Cold in July, a Southern Noir with gothic elements, focuses on the plight of everyman Richard Dane (Michael C. Hall) who is by chance dragged into the criminal underworld.
Cold in July, a Southern Noir with gothic elements, focuses on the plight of everyman Richard Dane (Michael C. Hall) who is by chance dragged into the criminal underworld. Director Jim Mickle turns a pulpy crime story into an unusually satisfying film which explores the themes of masculinity, fatherhood, and honour.
One night in a sleepy town…
One night in a sleepy Texas town, Dane wakes to find a burglar in his home and, almost accidentally, shoots him dead. Word spreads fast and while he is congratulated by the townsfolk for his seemingly courageous act, Dane is plagued by guilt.
The burglar’s recently paroled father (Sam Shepard) soon arrives in town and makes threatening Dane’s son, and the police are called to protect the family from the stalker. Without giving too much away, the plot thickens. Corrupt cops, the Dixie Mafia and a flamboyant private investigator by the name of Jim Bob (Don Johnson) soon become involved. The arrival of the ostentatious investigator signals a change in tone, from a tense thriller to a revenge film.

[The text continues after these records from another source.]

(** C8. When reading the object's body fails the only call that writes
    the response is the 500, and no ETag, Cache-Control, Content-Encoding
    or Vary has been set (the Content-Type the handler had put in the map
    is the one [http.Error] replaces); when the body reads to the end, the
    one call that writes the response is handed the complete content. *)
Theorem body_read_failure_is_500 (rt : Runtime) (s : S3Website)
    (req : Request) (key : string) (o : GetObjectOutput) :
  resolvesTo s req key ->
  GetObject (client s) (getInput s key) = Ok o ->
  let w' := run (ServeHTTP rt s req) emptyWorld in
  (forall e, readErr (Body o) = Some e ->
     responses w' = [HttpError (errText e) 500]
     /\ header w' !! "Etag" = None
     /\ header w' !! "Cache-Control" = None
     /\ header w' !! "Content-Encoding" = None
     /\ header w' !! "Vary" = None)
  /\ (readErr (Body o) = None ->
        responses w' = [HttpServeContent key (TimeValue (LastModified o))
                          (servedContent rt req key o)]).
Proof.
  intros Hres Hget w'. subst w'.
  destruct (ServeHTTP_resolves rt s req key Hres) as (checks & Hrun & Hquiet).
  unfold run, responses. rewrite Hrun. split.
  - intros e Hread.
    rewrite (serveFile_read_error rt s req key _ o e Hget Hread).
    cbn [snd trace header]. rewrite List.filter_app, Hquiet.
    split; [done|].
    destruct (negb (String.eqb (resolvedContentType rt key o) ""));
      cbn zeta iota; repeat split;
      rewrite ?lookup_insert_ne by discriminate; apply lookup_empty.
  - intros Hread.
    rewrite (serveFile_served rt s req key _ o Hget Hread).
    cbn [snd trace]. by rewrite List.filter_app, Hquiet.
Qed.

While the shift in mood could be considered jarring, it brings a level of unpredictability to what could have otherwise been a regular genre film. With each and new piece of information uncovered, we’re left as clueless as Dane as to where this ordeal will head next.

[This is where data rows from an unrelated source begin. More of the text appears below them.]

(** X12. [check_mac] accepts exactly the texts made of six groups of two
    hexadecimal digits, in either case, joined by colons. *)
Theorem check_mac_true_iff (mac : string) :
  check_mac mac = true <->
  exists g1 g2 g3 g4 g5 g6,
    mac = Py.join ":" [g1; g2; g3; g4; g5; g6]
    /\ forallb hex_pair [g1; g2; g3; g4; g5; g6] = true.
Proof.
  split.
  - unfold check_mac. intros H.
    destruct (Nat.eqb_spec (String.length mac) (12 + 5)) as [Hlen|];
      [|discriminate H].
    destruct (forallb (char_at_is mac (fun c => Ascii.eqb c ":")) _) eqn:Hcolon;
      [|discriminate H].
    destruct (forallb (char_at_is mac (fun c => Py.contains c Py.hexdigits)) _)
      eqn:Hhex; [|discriminate H].
    clear H.
    destruct mac as
      [|c0 [|c1 [|c2 [|c3 [|c4 [|c5 [|c6 [|c7 [|c8 [|c9 [|c10 [|c11 [|c12 [|c13 [|c14 [|c15 [|c16 [|c17 mac]]]]]]]]]]]]]]]]]];
      try discriminate Hlen.
    clear Hlen.
    cbn [forallb char_at_is String.get] in Hcolon, Hhex.
    rewrite !contains_hexdigits in Hhex.
    split_andb Hcolon. split_andb Hhex.
    repeat match goal with
           | E : Ascii.eqb _ ":" = true |- _ => apply Ascii.eqb_eq in E; subst
           end.
    exists (String c0 (String c1 "")), (String c3 (String c4 "")),
      (String c6 (String c7 "")), (String c9 (String c10 "")),
      (String c12 (String c13 "")), (String c15 (String c16 "")).
    split; [reflexivity|].
    cbn [forallb hex_pair String.length Nat.eqb all_chars andb].
    repeat match goal with
           | E : is_hexdigit _ = true |- _ => rewrite E; clear E
           end.
    reflexivity.
  - intros (g1 & g2 & g3 & g4 & g5 & g6 & -> & Hall).
    cbn [forallb] in Hall. split_andb Hall.
    repeat match goal with
           | E : hex_pair _ = true |- _ =>
               apply hex_pair_inv in E;
               destruct E as (? & ? & -> & ? & ?)
           end.
    unfold check_mac.
    cbn [Py.join String.concat String.append String.length Nat.eqb Nat.add
         forallb char_at_is String.get].
    rewrite !contains_hexdigits.
    repeat match goal with
           | E : is_hexdigit _ = true |- _ => rewrite E; clear E
           end.
    reflexivity.
Qed.

(** ** Removing duplicates *)

Section UniqifyProperties.

Variable A : Type.
Variable eqb : A -> A -> bool.

(** [eqb] is the equality of the items, as [==] is for strings and
    numbers. *)
Hypothesis eqb_eq : forall x y, eqb x y = true <-> x = y.

Lemma item_eqb_refl (x : A) : eqb x x = true.
Proof. now apply eqb_eq. Qed.

Lemma item_eqb_sym (x y : A) : eqb x y = eqb y x.
Proof.
  destruct (eqb x y) eqn:E1, (eqb y x) eqn:E2; try reflexivity.
  - apply eqb_eq in E1. subst. now rewrite item_eqb_refl in E2.
  - apply eqb_eq in E2. subst. now rewrite item_eqb_refl in E1.
Qed.

Lemma existsb_eqb_In (x : A) (l : list A) :
  existsb (fun y => eqb y x) l = true <-> In x l.
Proof.
  rewrite existsb_exists. split.
  - intros (y & Hin & Hy). apply eqb_eq in Hy. now subst.
  - intros Hin. exists x. split; [assumption | apply item_eqb_refl].
Qed.

Lemma filter_filter_and (p q : A -> bool) (l : list A) :
  filter p (filter q l) = filter (fun y => q y && p y) l.
Proof.
  induction l as [|x l IH]; [reflexivity|].
  cbn [filter]. destruct (q x); cbn [filter andb]; [|exact IH].
  destruct (p x); now rewrite IH.
Qed.

(** The loop keeps what it has and adds the first occurrences of the
    items it has not got yet. *)
Lemma uniqify_loop_spec (input : list A) :
  forall output,
    uniqify_loop eqb input output =
      (output ++ filter (fun y => negb (existsb (fun z => eqb z y) output))
                        (first_occurrences eqb input))%list.
Proof.
  induction input as [|x input IH]; intros output.
  - cbn. now rewrite app_nil_r.
  - cbn [uniqify_loop first_occurrences filter]. rewrite IH.
    destruct (existsb (fun z => eqb z x) output) eqn:Hx; cbn [negb].
    + f_equal. rewrite filter_filter_and. apply filter_ext_in.
      intros y _. destruct (eqb y x) eqn:Hyx; [|reflexivity].
      apply eqb_eq in Hyx. subst y. now rewrite Hx.
    + rewrite <- app_assoc. cbn [app]. f_equal. f_equal.
      rewrite filter_filter_and. apply filter_ext.
      intros y. rewrite existsb_app. cbn [existsb].
      rewrite orb_false_r, negb_orb, (item_eqb_sym x y). apply andb_comm.
Qed.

The three lead’s performances are brilliant, with each bringing vital elements to the mix. Michael C. Hall’s portrayal of the out-of-his-depth Dane is a far cry from his character in Dexter, as he becomes increasingly entangled in events beyond his control.

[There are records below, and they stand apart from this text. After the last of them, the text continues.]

(** * Academic Insight Hub: the LLM response pipeline of [llm_utils.py]

    A shallow embedding of [analyze_question] and [generate_questions]
    (src/llm_utils.py) together with the two report scans of the page
    that stores an analysed question (src/pages/question_generator.py),
    and the properties the specification states about them.

    The development then follows the values further: the client and the
    prompts of [llm_utils.py], the form that stores an analysed question,
    the page that stores generated questions
    (src/pages/bulk_question_generator.py), the pages that show a stored
    question (src/pages/ai_exam.py, src/pages/add.py), the scans of
    src/pages/response_comparison.py.

    Conventions of the model.
    - A Python [str] is a Rocq [string]; a character is a code point in
      U+0000..U+00FF.  The character classes of [re] and [str] ([\s], [\d],
      [\w], [strip], [lower]) are the Unicode ones restricted to that range.
    - A Python [float] is a binary64 primitive float; a Python [int] is a [Z].
    - A [dict] is an association list in insertion order with unique keys.
    - A raised exception is a value of [exn]; a [try] is a [match].
    - The question table is the list of its rows; the session state of a
      page is a record passed in and out; whether the database accepts a
      commit, and what the client library answers, are arguments.
    - Interpreter resource limits (recursion depth, the digit limit of
      [int(str)]) are not modelled; [Json.within] bounds a text so that
      decoding it meets none of them, and no character outside the alphabet.
    - The calls of the Streamlit and pandas libraries are taken not to
      raise. *)

From Stdlib Require Import ZArith List Bool Ascii String Lia.
From Stdlib Require Import Floats.
From Stdlib Require DecimalString.
Import ListNotations.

Don Johnson is hugely enjoyable, his swagger and charisma supplying the only moments of levity in the film. His bright red Cadillac and dry sense of humour make him the highlight of the piece. Sam Shepard’s understated performance is particularly noteworthy, with his body language and facial expression saying far more than his dialogue.
As stoic as any cowboy from the Old West, he’s a man from a bygone era who is deeply conflicted but struggles to find the words to express it.
A vintage feeling
Though only set in 1989, the film almost feels like a period piece. The pulsing synth soundtrack adds a feeling of retro cool, reminiscent of Nicolas Winding Refn’s Drive. The camera work switches between a hand-held style and a carefully composed noir aesthetic.
The use of shadow as much as light adds to the overall murkiness, with many scenes only illuminated by car headlights or street lamps. Bright splashes of red light punctuate the heavy use of black and white, and bring a spooky Gothic atmosphere to an already unsettling film.
While there are some pacing issues that make the film feel unbalanced at points, it doesn’t affect it too majorly. The characterisation is perhaps the most enjoyable aspect, as the three very different characters try to maintain their humanity in the face of horrific events. A tense and atmospheric film, Cold in July is a surprising crime drama that’s definitely worth a look.